Data supplied:
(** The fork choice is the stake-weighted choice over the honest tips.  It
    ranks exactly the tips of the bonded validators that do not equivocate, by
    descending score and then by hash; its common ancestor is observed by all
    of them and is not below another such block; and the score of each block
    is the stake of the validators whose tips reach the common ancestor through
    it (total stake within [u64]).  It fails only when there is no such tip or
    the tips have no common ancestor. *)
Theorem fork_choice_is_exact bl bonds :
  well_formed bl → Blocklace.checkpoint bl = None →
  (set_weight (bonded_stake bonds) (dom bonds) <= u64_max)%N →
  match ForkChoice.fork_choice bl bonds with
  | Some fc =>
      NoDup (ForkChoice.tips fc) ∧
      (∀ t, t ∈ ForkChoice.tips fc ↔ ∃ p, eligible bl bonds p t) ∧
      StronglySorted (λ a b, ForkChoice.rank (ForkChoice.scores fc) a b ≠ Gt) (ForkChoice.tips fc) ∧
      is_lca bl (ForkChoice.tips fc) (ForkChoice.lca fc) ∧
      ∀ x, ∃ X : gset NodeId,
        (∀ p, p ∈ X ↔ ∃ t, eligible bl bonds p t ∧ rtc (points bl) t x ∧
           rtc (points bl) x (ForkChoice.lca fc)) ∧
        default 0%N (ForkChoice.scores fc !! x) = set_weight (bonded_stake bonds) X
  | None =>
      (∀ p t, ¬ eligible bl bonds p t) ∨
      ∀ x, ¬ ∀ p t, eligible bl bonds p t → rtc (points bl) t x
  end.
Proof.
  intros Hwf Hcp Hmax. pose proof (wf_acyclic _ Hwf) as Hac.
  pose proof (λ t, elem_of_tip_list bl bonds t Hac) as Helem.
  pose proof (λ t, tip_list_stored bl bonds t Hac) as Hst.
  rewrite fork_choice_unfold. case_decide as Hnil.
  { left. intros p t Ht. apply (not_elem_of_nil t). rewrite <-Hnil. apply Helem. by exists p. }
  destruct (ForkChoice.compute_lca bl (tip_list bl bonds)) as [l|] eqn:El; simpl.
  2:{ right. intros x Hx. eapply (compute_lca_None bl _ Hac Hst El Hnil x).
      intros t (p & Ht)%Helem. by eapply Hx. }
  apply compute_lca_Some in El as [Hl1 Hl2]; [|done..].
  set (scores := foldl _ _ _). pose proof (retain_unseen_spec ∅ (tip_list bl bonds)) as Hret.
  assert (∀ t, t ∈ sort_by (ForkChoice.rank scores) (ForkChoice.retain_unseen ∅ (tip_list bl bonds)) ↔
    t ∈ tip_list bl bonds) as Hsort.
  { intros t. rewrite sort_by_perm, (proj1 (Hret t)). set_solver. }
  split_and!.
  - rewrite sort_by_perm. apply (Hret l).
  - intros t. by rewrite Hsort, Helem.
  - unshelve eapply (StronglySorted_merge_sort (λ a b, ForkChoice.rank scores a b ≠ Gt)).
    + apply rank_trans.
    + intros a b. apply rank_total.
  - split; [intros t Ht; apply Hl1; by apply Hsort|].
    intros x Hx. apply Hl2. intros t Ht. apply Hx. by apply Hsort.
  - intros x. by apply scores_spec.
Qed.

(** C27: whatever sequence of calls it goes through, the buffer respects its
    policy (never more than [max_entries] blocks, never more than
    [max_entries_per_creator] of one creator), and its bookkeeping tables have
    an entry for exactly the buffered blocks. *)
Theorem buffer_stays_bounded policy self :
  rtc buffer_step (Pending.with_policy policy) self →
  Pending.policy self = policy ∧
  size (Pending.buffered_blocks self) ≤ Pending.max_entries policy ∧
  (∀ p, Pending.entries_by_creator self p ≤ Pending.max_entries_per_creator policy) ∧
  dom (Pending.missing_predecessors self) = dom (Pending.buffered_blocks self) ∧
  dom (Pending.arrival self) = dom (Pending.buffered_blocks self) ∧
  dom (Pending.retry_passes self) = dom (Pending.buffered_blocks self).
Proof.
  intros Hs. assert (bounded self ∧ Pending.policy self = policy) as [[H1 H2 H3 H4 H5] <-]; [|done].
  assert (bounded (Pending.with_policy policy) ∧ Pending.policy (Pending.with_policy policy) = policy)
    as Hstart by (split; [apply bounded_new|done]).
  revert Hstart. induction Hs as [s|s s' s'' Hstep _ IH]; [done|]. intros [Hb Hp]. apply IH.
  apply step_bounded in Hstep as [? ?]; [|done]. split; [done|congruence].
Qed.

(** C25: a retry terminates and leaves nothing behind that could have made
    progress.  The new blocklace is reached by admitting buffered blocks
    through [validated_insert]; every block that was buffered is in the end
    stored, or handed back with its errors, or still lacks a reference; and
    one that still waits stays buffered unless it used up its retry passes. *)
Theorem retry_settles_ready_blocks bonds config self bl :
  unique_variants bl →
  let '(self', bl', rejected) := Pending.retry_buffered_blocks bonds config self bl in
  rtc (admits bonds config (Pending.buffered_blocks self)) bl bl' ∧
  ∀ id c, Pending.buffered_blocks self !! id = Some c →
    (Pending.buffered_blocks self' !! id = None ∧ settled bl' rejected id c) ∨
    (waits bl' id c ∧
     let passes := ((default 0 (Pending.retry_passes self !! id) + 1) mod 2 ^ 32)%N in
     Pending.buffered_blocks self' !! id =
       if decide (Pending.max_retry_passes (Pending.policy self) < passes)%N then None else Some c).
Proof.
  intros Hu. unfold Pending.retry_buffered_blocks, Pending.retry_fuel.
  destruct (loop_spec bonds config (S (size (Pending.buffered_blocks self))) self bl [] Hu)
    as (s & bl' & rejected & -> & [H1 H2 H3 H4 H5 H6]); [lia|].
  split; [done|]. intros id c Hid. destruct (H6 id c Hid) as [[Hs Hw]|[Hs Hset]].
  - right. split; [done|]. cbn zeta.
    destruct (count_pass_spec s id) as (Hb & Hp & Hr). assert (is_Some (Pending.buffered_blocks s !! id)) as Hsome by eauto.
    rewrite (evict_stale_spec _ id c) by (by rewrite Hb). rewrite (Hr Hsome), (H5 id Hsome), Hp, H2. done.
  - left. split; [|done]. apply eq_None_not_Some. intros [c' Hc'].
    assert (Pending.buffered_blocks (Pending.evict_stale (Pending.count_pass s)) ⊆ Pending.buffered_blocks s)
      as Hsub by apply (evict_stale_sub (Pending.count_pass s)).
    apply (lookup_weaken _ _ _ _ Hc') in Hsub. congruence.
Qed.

* * *

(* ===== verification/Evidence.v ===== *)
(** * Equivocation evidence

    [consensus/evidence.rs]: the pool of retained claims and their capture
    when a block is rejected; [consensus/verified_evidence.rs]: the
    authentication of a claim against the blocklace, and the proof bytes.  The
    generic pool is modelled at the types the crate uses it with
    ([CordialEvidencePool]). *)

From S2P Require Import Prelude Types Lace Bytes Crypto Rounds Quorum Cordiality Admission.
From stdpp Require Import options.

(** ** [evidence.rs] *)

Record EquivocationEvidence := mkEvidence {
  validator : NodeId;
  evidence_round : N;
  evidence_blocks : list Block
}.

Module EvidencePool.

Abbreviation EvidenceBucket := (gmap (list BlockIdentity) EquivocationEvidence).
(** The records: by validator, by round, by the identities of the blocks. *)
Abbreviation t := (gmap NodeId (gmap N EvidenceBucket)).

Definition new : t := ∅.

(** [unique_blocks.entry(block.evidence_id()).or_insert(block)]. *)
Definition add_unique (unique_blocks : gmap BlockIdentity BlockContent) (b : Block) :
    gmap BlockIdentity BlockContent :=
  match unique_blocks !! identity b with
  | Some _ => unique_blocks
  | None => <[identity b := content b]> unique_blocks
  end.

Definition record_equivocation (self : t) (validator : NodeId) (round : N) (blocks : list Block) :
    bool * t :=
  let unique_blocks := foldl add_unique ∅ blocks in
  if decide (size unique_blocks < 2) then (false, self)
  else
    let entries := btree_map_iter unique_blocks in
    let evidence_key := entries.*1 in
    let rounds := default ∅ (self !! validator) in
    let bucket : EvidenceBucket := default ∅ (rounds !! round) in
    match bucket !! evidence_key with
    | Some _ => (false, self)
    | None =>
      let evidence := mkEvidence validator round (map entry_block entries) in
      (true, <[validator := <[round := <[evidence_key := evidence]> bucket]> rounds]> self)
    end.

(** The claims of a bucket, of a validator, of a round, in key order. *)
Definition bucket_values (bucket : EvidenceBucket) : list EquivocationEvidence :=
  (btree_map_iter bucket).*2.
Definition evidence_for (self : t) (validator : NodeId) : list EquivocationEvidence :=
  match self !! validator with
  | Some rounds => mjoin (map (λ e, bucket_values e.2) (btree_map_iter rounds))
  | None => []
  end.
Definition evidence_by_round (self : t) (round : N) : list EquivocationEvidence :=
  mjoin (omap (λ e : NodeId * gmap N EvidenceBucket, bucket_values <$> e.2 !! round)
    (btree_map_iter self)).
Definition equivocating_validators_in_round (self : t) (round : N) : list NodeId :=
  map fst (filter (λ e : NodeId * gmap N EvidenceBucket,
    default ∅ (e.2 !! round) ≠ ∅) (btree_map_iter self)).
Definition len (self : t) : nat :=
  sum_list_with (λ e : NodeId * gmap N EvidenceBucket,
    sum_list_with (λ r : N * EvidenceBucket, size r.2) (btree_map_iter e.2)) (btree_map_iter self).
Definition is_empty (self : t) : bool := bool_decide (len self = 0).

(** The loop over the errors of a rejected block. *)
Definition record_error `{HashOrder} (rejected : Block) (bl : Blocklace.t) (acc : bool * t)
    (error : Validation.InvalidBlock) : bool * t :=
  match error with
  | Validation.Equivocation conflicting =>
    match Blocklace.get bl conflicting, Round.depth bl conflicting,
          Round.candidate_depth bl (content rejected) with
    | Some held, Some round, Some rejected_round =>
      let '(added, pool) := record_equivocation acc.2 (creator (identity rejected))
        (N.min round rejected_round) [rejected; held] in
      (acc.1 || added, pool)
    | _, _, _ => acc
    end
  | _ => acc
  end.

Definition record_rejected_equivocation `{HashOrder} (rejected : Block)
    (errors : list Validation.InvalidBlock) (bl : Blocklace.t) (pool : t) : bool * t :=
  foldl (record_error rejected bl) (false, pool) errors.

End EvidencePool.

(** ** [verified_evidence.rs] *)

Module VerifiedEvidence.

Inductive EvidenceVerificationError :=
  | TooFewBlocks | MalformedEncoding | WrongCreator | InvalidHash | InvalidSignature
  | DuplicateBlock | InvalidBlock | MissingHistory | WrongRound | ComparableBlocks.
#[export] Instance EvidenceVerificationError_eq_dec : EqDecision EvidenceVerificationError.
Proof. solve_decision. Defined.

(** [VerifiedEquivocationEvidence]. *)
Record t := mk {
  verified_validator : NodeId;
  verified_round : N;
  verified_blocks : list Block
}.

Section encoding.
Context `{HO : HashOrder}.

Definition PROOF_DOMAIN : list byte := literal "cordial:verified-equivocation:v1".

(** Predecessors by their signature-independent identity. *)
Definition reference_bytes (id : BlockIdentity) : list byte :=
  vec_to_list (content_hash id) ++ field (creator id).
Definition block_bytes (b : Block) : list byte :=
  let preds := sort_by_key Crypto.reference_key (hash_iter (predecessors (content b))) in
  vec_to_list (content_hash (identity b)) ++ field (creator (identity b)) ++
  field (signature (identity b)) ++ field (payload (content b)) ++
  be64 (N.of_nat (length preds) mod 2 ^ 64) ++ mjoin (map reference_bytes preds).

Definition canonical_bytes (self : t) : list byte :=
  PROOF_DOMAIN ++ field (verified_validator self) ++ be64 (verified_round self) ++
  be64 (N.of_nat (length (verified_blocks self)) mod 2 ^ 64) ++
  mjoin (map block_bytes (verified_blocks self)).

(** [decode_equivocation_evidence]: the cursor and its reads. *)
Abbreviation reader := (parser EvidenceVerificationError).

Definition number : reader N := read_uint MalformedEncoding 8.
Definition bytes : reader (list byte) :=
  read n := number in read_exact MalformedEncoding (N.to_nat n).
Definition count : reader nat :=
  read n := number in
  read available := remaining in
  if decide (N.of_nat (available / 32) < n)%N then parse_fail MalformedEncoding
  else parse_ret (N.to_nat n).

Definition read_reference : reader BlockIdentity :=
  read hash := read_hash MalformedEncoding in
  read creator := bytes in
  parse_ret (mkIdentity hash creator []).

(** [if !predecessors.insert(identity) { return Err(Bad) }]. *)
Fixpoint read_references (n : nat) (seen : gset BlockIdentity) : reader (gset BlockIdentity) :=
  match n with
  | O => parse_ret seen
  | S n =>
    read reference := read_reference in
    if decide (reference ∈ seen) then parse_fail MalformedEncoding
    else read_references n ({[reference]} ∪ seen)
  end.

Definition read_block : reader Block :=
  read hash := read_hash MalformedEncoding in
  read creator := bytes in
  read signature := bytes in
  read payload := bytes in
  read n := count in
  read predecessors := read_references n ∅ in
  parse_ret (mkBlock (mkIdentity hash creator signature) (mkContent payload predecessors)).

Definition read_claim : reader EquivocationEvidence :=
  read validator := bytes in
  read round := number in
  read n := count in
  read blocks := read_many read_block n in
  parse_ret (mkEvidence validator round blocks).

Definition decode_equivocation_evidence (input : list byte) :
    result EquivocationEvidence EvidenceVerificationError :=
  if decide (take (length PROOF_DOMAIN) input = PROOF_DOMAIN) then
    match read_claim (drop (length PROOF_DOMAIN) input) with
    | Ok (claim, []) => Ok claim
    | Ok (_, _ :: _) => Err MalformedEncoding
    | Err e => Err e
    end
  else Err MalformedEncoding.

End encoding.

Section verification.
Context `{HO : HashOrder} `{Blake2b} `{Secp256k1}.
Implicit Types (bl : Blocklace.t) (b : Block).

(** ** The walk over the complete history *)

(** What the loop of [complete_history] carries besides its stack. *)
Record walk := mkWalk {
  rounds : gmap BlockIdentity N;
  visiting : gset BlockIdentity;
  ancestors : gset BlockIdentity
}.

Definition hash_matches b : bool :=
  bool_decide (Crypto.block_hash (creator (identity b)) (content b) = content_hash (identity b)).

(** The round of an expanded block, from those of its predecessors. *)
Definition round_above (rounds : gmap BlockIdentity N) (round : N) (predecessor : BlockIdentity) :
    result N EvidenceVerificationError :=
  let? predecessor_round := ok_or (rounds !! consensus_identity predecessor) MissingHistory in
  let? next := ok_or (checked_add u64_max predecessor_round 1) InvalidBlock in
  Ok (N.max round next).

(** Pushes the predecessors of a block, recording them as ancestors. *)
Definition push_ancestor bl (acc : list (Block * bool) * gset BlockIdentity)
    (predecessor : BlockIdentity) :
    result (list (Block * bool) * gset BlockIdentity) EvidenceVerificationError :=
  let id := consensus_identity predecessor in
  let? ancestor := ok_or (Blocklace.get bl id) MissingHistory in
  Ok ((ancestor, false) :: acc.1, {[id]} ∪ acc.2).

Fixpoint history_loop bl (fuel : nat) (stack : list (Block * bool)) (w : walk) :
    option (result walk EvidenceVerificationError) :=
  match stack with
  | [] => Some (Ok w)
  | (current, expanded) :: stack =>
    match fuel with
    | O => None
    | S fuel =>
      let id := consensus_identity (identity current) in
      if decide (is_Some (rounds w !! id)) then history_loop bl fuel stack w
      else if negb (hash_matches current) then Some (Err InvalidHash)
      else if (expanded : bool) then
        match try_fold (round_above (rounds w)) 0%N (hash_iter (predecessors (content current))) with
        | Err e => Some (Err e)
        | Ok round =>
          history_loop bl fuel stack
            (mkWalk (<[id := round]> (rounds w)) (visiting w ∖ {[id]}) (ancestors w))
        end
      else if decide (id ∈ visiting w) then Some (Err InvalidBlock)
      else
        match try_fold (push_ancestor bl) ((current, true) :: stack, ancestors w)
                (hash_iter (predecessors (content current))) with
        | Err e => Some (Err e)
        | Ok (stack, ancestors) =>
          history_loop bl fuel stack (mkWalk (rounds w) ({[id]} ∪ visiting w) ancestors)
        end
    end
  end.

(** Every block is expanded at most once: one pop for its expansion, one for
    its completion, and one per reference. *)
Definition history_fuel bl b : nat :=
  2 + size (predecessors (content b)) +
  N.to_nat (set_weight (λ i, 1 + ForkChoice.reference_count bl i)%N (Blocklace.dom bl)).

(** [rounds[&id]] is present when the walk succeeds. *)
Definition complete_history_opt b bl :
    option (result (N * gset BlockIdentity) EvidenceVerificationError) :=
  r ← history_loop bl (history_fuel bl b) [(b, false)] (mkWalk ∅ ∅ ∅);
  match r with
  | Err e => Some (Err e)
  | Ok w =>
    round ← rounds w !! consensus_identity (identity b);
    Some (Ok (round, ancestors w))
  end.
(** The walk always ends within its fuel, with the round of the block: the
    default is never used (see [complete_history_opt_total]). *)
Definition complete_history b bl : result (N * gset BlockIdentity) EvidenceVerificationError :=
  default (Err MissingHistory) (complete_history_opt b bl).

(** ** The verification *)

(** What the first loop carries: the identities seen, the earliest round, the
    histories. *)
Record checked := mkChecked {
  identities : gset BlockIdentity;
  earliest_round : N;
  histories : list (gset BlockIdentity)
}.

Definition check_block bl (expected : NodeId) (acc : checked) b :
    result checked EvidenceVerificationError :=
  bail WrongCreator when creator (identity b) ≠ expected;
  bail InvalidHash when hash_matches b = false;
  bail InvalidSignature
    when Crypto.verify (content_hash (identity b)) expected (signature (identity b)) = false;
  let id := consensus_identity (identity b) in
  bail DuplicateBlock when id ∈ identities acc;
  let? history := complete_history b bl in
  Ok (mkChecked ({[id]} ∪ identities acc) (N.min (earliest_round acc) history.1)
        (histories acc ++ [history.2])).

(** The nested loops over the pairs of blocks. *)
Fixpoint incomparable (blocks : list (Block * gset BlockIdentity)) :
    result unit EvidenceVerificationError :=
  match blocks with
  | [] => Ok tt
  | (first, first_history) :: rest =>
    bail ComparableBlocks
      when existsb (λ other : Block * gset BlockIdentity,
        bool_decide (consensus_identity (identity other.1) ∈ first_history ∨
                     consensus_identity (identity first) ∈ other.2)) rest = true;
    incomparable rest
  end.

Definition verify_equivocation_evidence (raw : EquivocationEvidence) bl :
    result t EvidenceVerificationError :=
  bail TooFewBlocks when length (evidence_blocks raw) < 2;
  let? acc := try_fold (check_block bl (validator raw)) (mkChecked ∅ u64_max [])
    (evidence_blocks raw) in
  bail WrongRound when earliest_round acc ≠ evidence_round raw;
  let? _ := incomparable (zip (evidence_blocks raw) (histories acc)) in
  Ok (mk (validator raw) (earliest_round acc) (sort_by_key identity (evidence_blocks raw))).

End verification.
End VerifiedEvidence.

Problem description:
Every line from the line containing "Definition hash_matches b" through the line containing "let id := consensus_identity predecessor in" in the records above must be retyped exactly. Leave out the rest.

Answer space:
Definition hash_matches b : bool :=
  bool_decide (Crypto.block_hash (creator (identity b)) (content b) = content_hash (identity b)).

(** The round of an expanded block, from those of its predecessors. *)
Definition round_above (rounds : gmap BlockIdentity N) (round : N) (predecessor : BlockIdentity) :
    result N EvidenceVerificationError :=
  let? predecessor_round := ok_or (rounds !! consensus_identity predecessor) MissingHistory in
  let? next := ok_or (checked_add u64_max predecessor_round 1) InvalidBlock in
  Ok (N.max round next).

(** Pushes the predecessors of a block, recording them as ancestors. *)
Definition push_ancestor bl (acc : list (Block * bool) * gset BlockIdentity)
    (predecessor : BlockIdentity) :
    result (list (Block * bool) * gset BlockIdentity) EvidenceVerificationError :=
  let id := consensus_identity predecessor in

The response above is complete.